The Fourth Amendment is not merely on life support. According to Chief Judge Alex Kozinski of the Ninth Circuit Court of Appeals, it’s dead. Writing in a new iPad-oriented publication, The Daily, Chief Judge Kozinski and his law clerk, Stephanie Grace, gave the venerable amendment a eulogy and blamed all of us for its downfall.

They have a point. Our reasonable expectations of privacy have taken a downward turn in light of all the information that we give, voluntarily, to everyone from Kroger to Amazon. Did James Madison ever consider surrendering his privacy so that he could save 99 cents on a bag of potato chips? Curiously, The Federalist doesn’t say.

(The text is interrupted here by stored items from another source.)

Lemma extractFacts_unfold (provider : Provider) (profile : option Profile)
    (cvTexts : list CvText) (log : list Stage) :
  extractFacts provider profile cvTexts log =
    if insufficient (userProvidedData profile cvTexts)
    then (Throw InsufficientDataError, log)
    else match provider Extraction with
         | Rejected => (Throw InferenceError, (log ++ [Extraction])%list)
         | Unparsable => (Throw ExtractionParseError, (log ++ [Extraction])%list)
         | Parsed props =>
             match postProcessEducation (JObj props) with
             | Throw e => (Throw e, (log ++ [Extraction])%list)
             | Ok extracted =>
                 if nameMissing (prop extracted "name")
                 then (Throw NameMissingError, (log ++ [Extraction])%list)
                 else (Ok extracted, (log ++ [Extraction])%list)
             end
         end.
Proof.
  unfold extractFacts, seq, lift, ret, checkSufficient, infer, validateName.
  destruct (insufficient _); [reflexivity |].
  destruct (provider Extraction); simpl; try reflexivity.
  destruct (postProcessEducation _); [| reflexivity].
  destruct (nameMissing _); reflexivity.
Qed.

Lemma tailor_unfold (provider : Provider) (extracted : JValue) (log : list Stage) :
  tailor provider extracted log =
    match provider Tailoring with
    | Rejected => (Throw InferenceError, (log ++ [Tailoring])%list)
    | r => (finalValidation extracted (parseTailoring extracted (parsedReply r)),
            (log ++ [Tailoring])%list)
    end.
Proof.
  unfold tailor, seq, lift, infer. destruct (provider Tailoring); reflexivity.
Qed.

Lemma generateCV_unfold (provider : Provider) (profile : option Profile)
    (cvTexts : list CvText) (jobData : option Region.JobData) (region : Region.Region)
    (log : list Stage) :
  generateCVWithClaude provider profile cvTexts jobData region log =
    match extractFacts provider profile cvTexts log with
    | (Throw e, log1) => (Throw e, log1)
    | (Ok extracted, log1) =>
        match provider JobAnalysis with
        | Rejected => (Throw InferenceError, (log1 ++ [JobAnalysis])%list)
        | r =>
            let jobRequirements := parseJobRequirements (parsedReply r) in
            match gapAnalysis extracted jobRequirements with
            | Throw e => (Throw e, (log1 ++ [JobAnalysis])%list)
            | Ok gap =>
                match tailor provider extracted (log1 ++ [JobAnalysis])%list with
                | (Throw e, log3) => (Throw e, log3)
                | (Ok cv, log3) =>
                    match summarize extracted jobRequirements gap with
                    | Throw e => (Throw e, log3)
                    | Ok summary =>
                        (Ok {| cvContent := cv; analysisSummary := summary;
                               extractedData := extracted |}, log3)
                    end
                end
            end
        end
    end.
Proof.
  unfold generateCVWithClaude, seq at 1.
  destruct (extractFacts provider profile cvTexts log) as [[extracted | e] log1];
    [| reflexivity].
  unfold analyzeJob, seq, lift, ret, infer.
  destruct (provider JobAnalysis); try reflexivity; simpl;
    destruct (gapAnalysis _ _); try reflexivity;
    destruct (tailor provider extracted _) as [[cv | e] log3]; try reflexivity;
    destruct (summarize _ _ _); reflexivity.
Qed.

(** ** The errors of the later steps are type errors *)

Lemma mapM_throw {A B : Type} (f : A -> Result B) (l : list A) (e : Error) :
  mapM f l = Throw e -> exists x, In x l /\ f x = Throw e.
Proof.
  induction l as [|x rest IH]; simpl; [discriminate |].
  destruct (f x) as [y | e'] eqn:Ex; simpl.
  - destruct (mapM f rest) as [ys | e'']; simpl; [discriminate |].
    intros H. injection H as ->. destruct (IH eq_refl) as [x' [Hin Hx']].
    exists x'. auto.
  - intros H. injection H as ->. exists x. auto.
Qed.

Lemma stringItems_throw (v : JValue) (e : Error) :
  stringItems v = Throw e -> e = TypeError.
Proof.
  unfold stringItems. destruct (orJS v _); try (intros H; congruence).
  intros H. apply mapM_throw in H. destruct H as [x [_ Hx]].
  destruct x; simpl in Hx; congruence.
Qed.

Lemma gapAnalysis_throw (extracted jobRequirements : JValue) (e : Error) :
  gapAnalysis extracted jobRequirements = Throw e -> e = TypeError.
Proof.
  unfold gapAnalysis.
  destruct (stringItems (prop extracted "skills")) eqn:E1; simpl;
    [| intros H; injection H as <-; eapply stringItems_throw; exact E1].
  destruct (stringItems (prop jobRequirements "requiredSkills")) eqn:E2; simpl;
    [| intros H; injection H as <-; eapply stringItems_throw; exact E2].
  destruct (stringItems (prop jobRequirements "preferredSkills")) eqn:E3; simpl;
    [discriminate | intros H; injection H as <-; eapply stringItems_throw; exact E3].
Qed.

Lemma postProcessEducation_throw (parsed : JValue) (e : Error) :
  postProcessEducation parsed = Throw e -> e = TypeError.
Proof.
  unfold postProcessEducation. destruct (truthy _); [| discriminate].
  destruct (prop parsed "education"); try (intros H; congruence).
  destruct (mapM cleanEducation items) eqn:E; simpl; [discriminate |].
  intros H. injection H as <-. apply mapM_throw in E. destruct E as [x [_ Hx]].
  unfold cleanEducation in Hx. destruct (nullish x); congruence.
Qed.

Lemma postProcessEducation_prop (parsed extracted : JValue) (k : string) :
  postProcessEducation parsed = Ok extracted ->
  k <> "education" -> prop extracted k = prop parsed k.
Proof.
  unfold postProcessEducation. destruct (truthy _).
  - destruct (prop parsed "education"); try discriminate.
    destruct (mapM cleanEducation items); simpl; [| discriminate].
    intros H Hne. injection H as <-. apply prop_setOwn_ne. congruence.
  - intros H _. injection H as <-. reflexivity.
Qed.

Lemma overwriteContact_throw (extracted : JValue) (k : string) (cv : JValue) (e : Error) :
  overwriteContact extracted k cv = Throw e -> e = TypeError.
Proof.
  unfold overwriteContact. destruct (truthy _); [| discriminate].
  destruct (prop cv "contact"); simpl; congruence.
Qed.

Lemma finalValidation_throw (extracted cv : JValue) (e : Error) :
  finalValidation extracted cv = Throw e -> e = TypeError.
Proof.
  unfold finalValidation.
  destruct (overwriteContact extracted "email" _) as [cv2|] eqn:E1; simpl;
    [| intros H; injection H as <-; eapply overwriteContact_throw; exact E1].
  destruct (overwriteContact extracted "phone" _) as [cv3|] eqn:E2; simpl;
    [| intros H; injection H as <-; eapply overwriteContact_throw; exact E2].
  destruct (overwriteContact extracted "linkedin" _) as [cv4|] eqn:E3; simpl;
    [discriminate | intros H; injection H as <-; eapply overwriteContact_throw; exact E3].
Qed.

Lemma summarize_throw (extracted jobRequirements : JValue) (gap : Gap.GapAnalysis)
    (e : Error) :
  summarize extracted jobRequirements gap = Throw e -> e = TypeError.
Proof.
  unfold summarize, topSkills. destruct (prop extracted "skills"); simpl; congruence.
Qed.

(** ** Blank input *)

Lemma trimEnd_blank (s : string) :
  JSString.trimEnd s = EmptyString <-> JSString.allWhiteSpace s = true.
Proof.
  induction s as [|c s IH]; simpl; [tauto |].
  destruct (JSString.trimEnd s) eqn:E.
  - destruct (JSString.isWhiteSpace c); simpl.
    + rewrite <- IH. tauto.
    + split; discriminate.
  - split; [discriminate |]. rewrite andb_true_iff. intros [_ H].
    apply IH in H. discriminate.
Qed.

Lemma allWhiteSpace_trimStart (s : string) :
  JSString.allWhiteSpace (JSString.trimStart s) = JSString.allWhiteSpace s.
Proof.
  induction s as [|c s IH]; simpl; [reflexivity |].
  destruct (JSString.isWhiteSpace c) eqn:E; simpl; [exact IH | rewrite E; reflexivity].
Qed.

(** [!s.trim()] holds exactly of the strings made of white space. *)
Lemma trim_blank (s : string) :
  JSString.trim s = EmptyString <-> JSString.allWhiteSpace s = true.
Proof. unfold JSString.trim. rewrite trimEnd_blank, allWhiteSpace_trimStart. tauto. Qed.

Lemma insufficient_spec (data : string) :
  insufficient data = true <->
  JSString.trim data = EmptyString \/ (String.length data < 100)%nat.
Proof.
  unfold insufficient. rewrite orb_true_iff, negb_true_iff, Z.ltb_lt.
  assert (H : JSString.nonEmpty (JSString.trim data) = false
              <-> JSString.trim data = EmptyString).
  { destruct (JSString.trim data); simpl; split; congruence. }
  rewrite H. split; (intros [H1 | H1]; [left; exact H1 | right; lia]).
Qed.

(** ** The handler around the pipeline *)

Lemma produce_throw (w : Server.World) (req : Server.Request) (e : Error)
    (log log1 : list Stage) :
  generateCVWithClaude (Server.provider w) (Server.profile req) (Server.cvTexts req)
    (Server.jobData req) (Region.detectRegion (Server.jobData req)) log = (Throw e, log1) ->
  Server.produce w req log = (Throw e, log1).
Proof. intros H. unfold Server.produce, seq at 1. rewrite H. reflexivity. Qed.

Lemma apiGenerate_failed (w : Server.World) (req : Server.Request)
    (generatedDocs : gmap string Server.Session) (e : Error) (log : list Stage) :
  Server.produce w req [] = (Throw e, log) ->
  Server.apiGenerate w req generatedDocs =
    {| Server.event := Server.Failed (message e);
       Server.docs := generatedDocs;
       Server.calls := log;
       Server.savedToDatabase := false |}.
Proof. intros H. unfold Server.apiGenerate. rewrite H. reflexivity. Qed.

(** ** FactExtractor *)

(** The log after the extraction step. *)
Lemma extractFacts_log (provider : Provider) (profile : option Profile)
    (cvTexts : list CvText) (extracted : JValue) (log1 : list Stage) :
  extractFacts provider profile cvTexts [] = (Ok extracted, log1) ->
  log1 = [Extraction].
Proof.
  rewrite extractFacts_unfold.
  destruct (insufficient _); [discriminate |].
  destruct (provider Extraction); try discriminate.
  destruct (postProcessEducation _); [| discriminate].
  destruct (nameMissing _); [discriminate |].
  intros H. injection H as _ <-. reflexivity.
Qed.

(** Splits the goal on the outcome of the next step of the pipeline. *)
Ltac next_step :=
  match goal with
  | |- context [gapAnalysis ?a ?b] =>
      let E := fresh "Egap" in
      destruct (gapAnalysis a b) eqn:E;
      [| apply gapAnalysis_throw in E; subst]
  | |- context [finalValidation ?a ?b] =>
      let E := fresh "Efin" in
      destruct (finalValidation a b) eqn:E;
      [| apply finalValidation_throw in E; subst]
  | |- context [summarize ?a ?b ?c] =>
      let E := fresh "Esum" in
      destruct (summarize a b c) eqn:E;
      [| apply summarize_throw in E; subst]
  end.

(** Once the name is validated the job analysis call is made, and a
    failure from there on is a type error or a rejected call. *)
Lemma generateCV_after_validation (provider : Provider) (profile : option Profile)
    (cvTexts : list CvText) (jobData : option Region.JobData) (region : Region.Region)
    (extracted : JValue) (log1 : list Stage) :
  extractFacts provider profile cvTexts [] = (Ok extracted, log1) ->
  log1 = [Extraction]
  /\ exists (r : Result Generated) (rest : list Stage),
       generateCVWithClaude provider profile cvTexts jobData region []
       = (r, Extraction :: JobAnalysis :: rest)
       /\ forall e, r = Throw e -> e = TypeError \/ e = InferenceError.
Proof.
  intros Hex. pose proof (extractFacts_log _ _ _ _ _ Hex) as ->.
  split; [reflexivity |].
  rewrite generateCV_unfold, Hex.
  assert (Hok : forall g : Generated, forall e, Ok g = Throw e ->
                  e = TypeError \/ e = InferenceError) by discriminate.
  assert (Hty : forall e, @Throw Generated TypeError = Throw e ->
                  e = TypeError \/ e = InferenceError)
    by (intros e H; injection H as <-; auto).
  assert (Hinf : forall e, @Throw Generated InferenceError = Throw e ->
                   e = TypeError \/ e = InferenceError)
    by (intros e H; injection H as <-; auto).
  destruct (provider JobAnalysis); cbv zeta;
    [eexists; eexists; split; [reflexivity | exact Hinf] | |].
  all: next_step; [| eexists; eexists; split; [reflexivity | exact Hty]].
  all: rewrite tailor_unfold.
  all: destruct (provider Tailoring);
         [eexists; eexists; split; [reflexivity | exact Hinf] | |].
  all: next_step; [| eexists; eexists; split; [reflexivity | exact Hty]].
  all: next_step; eexists; eexists; (split; [reflexivity |]);
         first [exact Hty | apply Hok].
Qed.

Enter the judiciary. Lower courts are wrestling with our reasonable expectations of privacy regarding our email. Warrantless searches of our laptops at national borders are routine and, so far, permissible. The Southern District of New York has at least accepted a challenge to these warrantless searches, but other courts have said that they’re perfectly okay. In its upcoming term, the U.S. Supreme Court will decide whether police must obtain a warrant before they may attach a GPS device to a car. The Fourth Amendment is bubbling on the surface of new technology.

Traditionally, “reasonableness” has been a balancing test: what do the rest of us expect when it comes to privacy? What are we willing to surrender, and what are we willing to tolerate, when it comes to law enforcement encroachment into our lives? James Madison must necessarily be left behind as we decide for ourselves what is reasonable in our private communications over methods that could conceivably be intercepted by third parties. The Internet simultaneously represents a great boon and a great threat to the free flow of information: sure, Google processes petabytes of information daily, but it remains to be seen to what degree it can willingly (or unwillingly) hand over our search queries to law enforcement without our consent.

Chief Judge Kozinski has a point — right now. Absent further developments in Fourth Amendment jurisprudence, things look grim for our expectation of privacy. Utilizing a strict interpretation of the Fourth Amendment, voluntarily divulging the details of our private lives to corporations means the end of privacy. But only because of Madison’s lack of imagination.

Kroger cards and Amazon are here to stay because of the convenience they afford our modern way of living. It seems more likely that the Constitution will have to bend, as it has in the past, than it seems likely that these conveniences will be abandoned. The United States in 2011 functions because we delegate to others the responsibility of handling our communications, but failing to extend Fourth Amendment protections to our way of life could end the ease with which we text and email. It seems a Faustian bargain to lock our communications into an 18th-century way of thinking if we want to avail ourselves of the considerable convenience of the modern world. “If you don’t want the government to invade your privacy, then you must send a snail-mail letter to the recipient; otherwise, the entity that handles that communication can hand it over to anyone at any time.”

Full disclosure or anachronism? Surely Chief Judge Kozinski thinks better of the judiciary than that. And I hope — as he no doubt does, as well — that he’s wrong.